Tudo o que se torna sucesso divide opiniões e estamos numa época de polarizações. Foi assim, recentemente, com a série Game of Thrones, sucesso mundial que inundou as redes sociais digitais com os que o adoram e os que não viram e se orgulham disso. O mesmo ocorreu entre “coxinhas” e “petralhas” até a exaustão. Parece que o senso de pertença e a insegurança do espaço intermediário, que, justamente por estar num “entre”, não tem contornos definidos, faz com que os extremos tragam a sensação de segurança ou estabilidade. Assume-se uma postura pela radicalização que representa e pela facilidade que isso implica para o intelecto. É claro que há outras razões e motivos para analisar mais profundamente esse fenômeno, mas o que interessa aqui é o amor e o ódio ao jogo que catalisa os estado de polarização da sociedade atual. Parece que o que menos importa é o aplicativo, mas marcar uma posição contra ou a favor de algo, seja lá sobre o que for. Basta ver que muitos dos que o rejeitaram são famigerados jogadores de Candy Crush. Há de se ter uma opinião sobre tudo, fazer juízo moral, assumir um posição e se agrupar em um dos polos da discussão – eis o ritmo das redes sociais digitais.

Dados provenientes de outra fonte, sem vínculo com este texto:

Lemma In_needs_a_value_witness :
  validationFails (samples.specOf [samples.requirement "zone" "In" (Some []) None]).
Proof.
  apply (proj2 (In_needs_a_value
                  (samples.specOf [samples.requirement "zone" "In" (Some []) None]))
           (samples.requirement "zone" "In" (Some []) None)).
  - by left.
  - reflexivity.
  - reflexivity.
Defined.

(** C6: for every requirement of a spec whose operator is [Gt] or [Lt],
    validation of the spec fails unless the values list of the
    requirement has exactly one element and that element parses as an
    integer that is not negative; zero is accepted: a spec whose one
    requirement has that operator and the value "0" passes validation. *)
Theorem Gt_Lt_need_one_integer spec x :
  x ∈ requirementsOf spec →
  Operator x = "Gt" ∨ Operator x = "Lt" →
  (¬ singleNonNegativeInt (valuesOf x) → validationFails spec)
  ∧ validateSpec
      (samples.specOf [samples.requirement "cpu" (Operator x) (Some ["0"]) None])
    = [].
Proof.
  intros Hx Hop. split.
  - intros Hv Hnil.
    destruct (passes_keeps_markers spec x Hnil Hx) as (_ & Hgt & _). auto.
  - by destruct Hop as [-> | ->].
Qed.

Lemma Gt_Lt_need_one_integer_witness :
  validationFails (samples.specOf [samples.cpuGt "-1"])
  ∧ validateSpec (samples.specOf [samples.cpuGt "0"]) = [].
Proof.
  destruct (Gt_Lt_need_one_integer (samples.specOf [samples.cpuGt "-1"])
              (samples.cpuGt "-1") ltac:(by left) ltac:(by left))
    as [Hfails Hzero].
  split; [|exact Hzero].
  apply Hfails.
  intros (v & n & [= <-] & Hp & Hn). vm_compute in Hp. injection Hp as <-. lia.
Defined.

End validation.
(** ** Updates of a stored NodeClaim *)
Module immutability.
Import v1.


Lemma update_rejected stored proposed :
  validateUpdate stored proposed ≠ [] → (update stored proposed).1 = stored.
Proof. unfold update. by destruct (validateUpdate stored proposed). Qed.


(** An update that changes the spec is reported. *)
Lemma changed_spec_reported stored proposed :
  Spec proposed ≠ Spec stored → validateUpdate stored proposed ≠ [].
Proof.
  intros Hne. unfold validateUpdate, immutableRule, cel.lit.
  rewrite (bool_decide_eq_false_2 _ Hne). simpl.
  destruct (existsb blocking _).
  - intros [_ [=]]%app_nil.
  - intros [_ [=]]%app_nil.
Qed.






End immutability.

(** ** The reconciliation cycle *)
Module cycle.
Import informer.

Section Runs.
Context `{Collaborators}.
Variable c : NodeClaimController.
Variable ctx : context.Context.
Variable req : reconcile.Request.
Variable w : World.

Local Abbreviation key := (reconcile.RequestNamespacedName req).
Local Abbreviation name := (reconcile.RequestName req).

(** The three runs of a cycle, by the answer of the client. *)
Lemma run_not_found err :
  fetch c ctx req = inl err → IsNotFound err = true →
  Reconcile c ctx req w
  = ((reconcile.zero, None),
     {| cluster := DeleteNodeClaim (cluster w) name;
        calls := (calls w ++ [KubeClient (client.Get key)])
                 ++ [ClusterDeleteNodeClaim name] |}).
Proof.
  unfold fetch, reconcileContext, Reconcile, kubeClientGet, bind, call, ret.
  intros -> Hnf. simpl. by rewrite Hnf.
Qed.

Lemma run_error err :
  fetch c ctx req = inl err → IsNotFound err = false →
  Reconcile c ctx req w
  = ((reconcile.zero, Some err),
     {| cluster := cluster w; calls := calls w ++ [KubeClient (client.Get key)] |}).
Proof.
  unfold fetch, reconcileContext, Reconcile, kubeClientGet, bind, call, ret.
  intros -> Hnf. simpl. by rewrite Hnf.
Qed.

Lemma run_found nodeClaim :
  fetch c ctx req = inr nodeClaim →
  Reconcile c ctx req w
  = (({| reconcile.Requeue := false; reconcile.RequeueAfter := stateRetryPeriod |},
      None),
     {| cluster := UpdateNodeClaim (cluster w) nodeClaim;
        calls := (calls w ++ [KubeClient (client.Get key)])
                 ++ [ClusterUpdateNodeClaim nodeClaim] |}).
Proof.
  unfold fetch, reconcileContext, Reconcile, kubeClientGet, bind, call, ret.
  by intros ->.
Qed.

(** C2: when the fetch reports not-found, the cycle calls
    [DeleteNodeClaim] on the cluster state exactly once, with the name of
    the request, does not call [UpdateNodeClaim], and returns no
    error. *)
Theorem not_found_deletes err :
  fetch c ctx req = inl err → IsNotFound err = true →
  ∃ (res : reconcile.Result) (t : list Call) (w' : World),
    Reconcile c ctx req w = ((res, None), w')
    ∧ calls w' = calls w ++ t
    ∧ deletes t = [name]
    ∧ upserts t = []
    ∧ cluster w' = DeleteNodeClaim (cluster w) name.
Proof.
  intros Hget Hnf. rewrite (run_not_found err Hget Hnf).
  eexists _, [KubeClient (client.Get key); ClusterDeleteNodeClaim name], _.
  split; [done|]. simpl. by rewrite <- app_assoc.
Qed.

(** C3: when the fetch fails with an error that is not a not-found, the
    cycle returns that error and calls neither [UpdateNodeClaim] nor
    [DeleteNodeClaim]: the cluster state is as it was. *)
Theorem other_error_is_returned err :
  fetch c ctx req = inl err → IsNotFound err = false →
  ∃ (res : reconcile.Result) (t : list Call) (w' : World),
    Reconcile c ctx req w = ((res, Some err), w')
    ∧ calls w' = calls w ++ t
    ∧ upserts t = []
    ∧ deletes t = []
    ∧ cluster w' = cluster w.
Proof.
  intros Hget Hnf. rewrite (run_error err Hget Hnf).
  by eexists _, [KubeClient (client.Get key)], _.
Qed.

Estando na rua com o celular, interagindo digital e físico, embora haja imersão o suficiente para distrair a pessoa e ser até roubada, há também um novo modo de apropriar-se dos espaços urbanos e ocupar a cidade. A necessidade que circular imposta pelo jogo pode criar novas experiências até mesmo sobre o bairro em que se vive pela necessidade de transitar por ruas que antes não se passava. As novas paisagens e os lugares visitados têm a potência de gerar outra consciência. Quem caminha com os olhos no celular começa a se atentar para a irregularidade das calçadas ou até mesmo para a beleza de grafites que adornam muros pelos quais se passa e não se vê. Não se trata só de bem estar físico tirando adolescentes de casa, há um novo modo de socialização. Já se pode, inclusive, fazer amizades novas nas paradas onde se obtém itens para o jogo, as pokéstops.
Não se trata, pois, de olhar Pokémon GO só como a nova febre mundial, sintoma de uma doença de um mundo em crise em que o virtual substitui o real e aliena as pessoas. Com sinceridade, essa visão já está ultrapassada porque cria oposições entre duas realidades não antagônicas, porque o virtual não é uma mentira, como o mito não o é. Além do mais, trás a limitação de considerar o usuário na categoria de objeto manipulável, como se fosse um mero receptor facilmente programável. Já se sabe que a recepção de algo nunca se dá como o emissor deseja e que há sempre uma boa dose de entropia em cada sistema. Sistemas complexos pedem para serem lidos complexamente.